10. Les signes distinctifs des bêtes sauvages nous ont été enseignés par tradition orale : toute espèce qui a le sabot fendu, qui rumine, et qui a des cornes avec ramifications, comme le cerf est un animal pur avec certitude. Et celui qui n’a pas les cornes avec ramifications, si ses cornes sont courbées comme celles du taureau et entremêlées comme celles du bouquetin, et que les cornes mêlées sont courbées vers l’intérieur et ont une forme sphérique comme celles du daim, c’est une bête sauvage pure, à condition qu’il y ait ces trois caractéristiques : courbes, entremêlées et sphériques.

11. Dans quel cas cela s’applique-t-il ? Lorsque l’on ne le reconnaît pas [l’animal en question]. Par contre, les sept espèces de bêtes sauvages mentionnées dans la Torah, si on les reconnaît, même si l’on ne trouve pas de cornes, on peut consommer leur graisse, et on est astreint à recouvrir leur sang.

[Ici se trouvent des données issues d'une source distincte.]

(** Slot of the [i]-th group in the circular list of nodes, and its first
    record in units: the groups follow each other on a circle of [N] units
    that starts at [s0]. *)
Definition slot (p : MemoryPool) (i : Z) : Z := (list_head p + i) mod list_len p.
Definition first_unit (N s0 : Z) (gs : list group) (i : nat) : Z := (s0 + total (take i gs)) mod N.

Record rep (p : MemoryPool) (N s0 : Z) (gs : list group) : Prop := {
  rp_unit : 0 < unit_len p;
  rp_cap : capacity p = N * unit_len p;
  rp_capw : capacity p < 2 ^ 62;
  rp_N : 0 < N;
  rp_s0 : 0 <= s0 < N;
  rp_len : 1 < list_len p < 2 ^ 62;
  rp_list : zlen (allocated_list p) = list_len p;
  rp_head : 0 <= list_head p < list_len p;
  rp_groups : 1 <= zlen gs < list_len p;
  rp_tail : list_tail p = slot p (zlen gs);
  rp_pos_n : Forall (fun g => 0 < g_n g) gs;
  rp_total : total gs <= N;
  rp_nodes : forall (i : nat) g, gs !! i = Some g ->
    zget (allocated_list p) (slot p (Z.of_nat i)) =
      Ok (mkNode (g_id g) (first_unit N s0 gs i * unit_len p) (g_dirty g));
  rp_pos : allocate_pos p = ((s0 + total gs - 1) mod N + 1) * unit_len p }.

(** *** Arithmetic of the circles *)
Lemma slot_range p i : 0 < list_len p -> 0 <= slot p i < list_len p.
Proof. intros. by apply Z.mod_pos_bound. Qed.

Lemma slot_inj p i j : 0 <= i <= j -> j < i + list_len p -> slot p i = slot p j -> i = j.
Proof.
  unfold slot. intros Hij Hj E. destruct (decide (i = j)) as [|Hne]; [done|exfalso].
  assert (E0 : (j - i) mod list_len p = 0).
  { replace (j - i) with (list_head p + j - (list_head p + i)) by lia.
    rewrite Zminus_mod, E, Z.sub_diag. apply Z.mod_0_l. lia. }
  rewrite Z.mod_small in E0; lia.
Qed.

Lemma next_slot_slot p i :
  0 <= list_head p < list_len p -> list_len p < 2 ^ 62 -> next_slot p (slot p i) = slot p (i + 1).
Proof.
  intros Hh Hl. unfold next_slot. pose proof (slot_range p i ltac:(lia)).
  rewrite u64_small by lia. unfold slot. rewrite Zplus_mod_idemp_l. f_equal. lia.
Qed.

Lemma total_app a b : total (a ++ b) = total a + total b.
Proof. unfold total. induction a as [|g a IH]; simpl in *; lia. Qed.

Lemma total_nonneg gs : Forall (fun g => 0 < g_n g) gs -> 0 <= total gs.
Proof. unfold total. induction 1; simpl in *; lia. Qed.

Lemma total_take gs i : Forall (fun g => 0 < g_n g) gs -> 0 <= total (take i gs) <= total gs.
Proof.
  intros H. rewrite <-(take_drop i gs) at 3. rewrite total_app.
  pose proof (total_nonneg (take i gs) (Forall_take _ _ _ H)).
  pose proof (total_nonneg (drop i gs) (Forall_drop _ _ _ H)). lia.
Qed.

Lemma rep_total_pos p N s0 gs : rep p N s0 gs -> 1 <= total gs.
Proof.
  intros []. destruct gs as [|g gs]; [unfold zlen in rp_groups0; simpl in rp_groups0; lia|].
  apply Forall_cons in rp_pos_n0 as [? Hf]. pose proof (total_nonneg gs Hf). simpl. lia.
Qed.

Lemma first_unit_range N s0 gs i : 0 < N -> 0 <= first_unit N s0 gs i < N.
Proof. intros. by apply Z.mod_pos_bound. Qed.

12. Le taureau sauvage est une espèce d’animal domestique. Et la licorne, bien qu’elle n’ait qu’une corne, elle est considérée comme une bête sauvage. Et à chaque fois que tu auras un doute s’il s’agit d’une bête sauvage ou d’une espèce d’animal, sa graisse est interdite, et on ne reçoit pas la flagellation, et on recouvre son sang [par doute].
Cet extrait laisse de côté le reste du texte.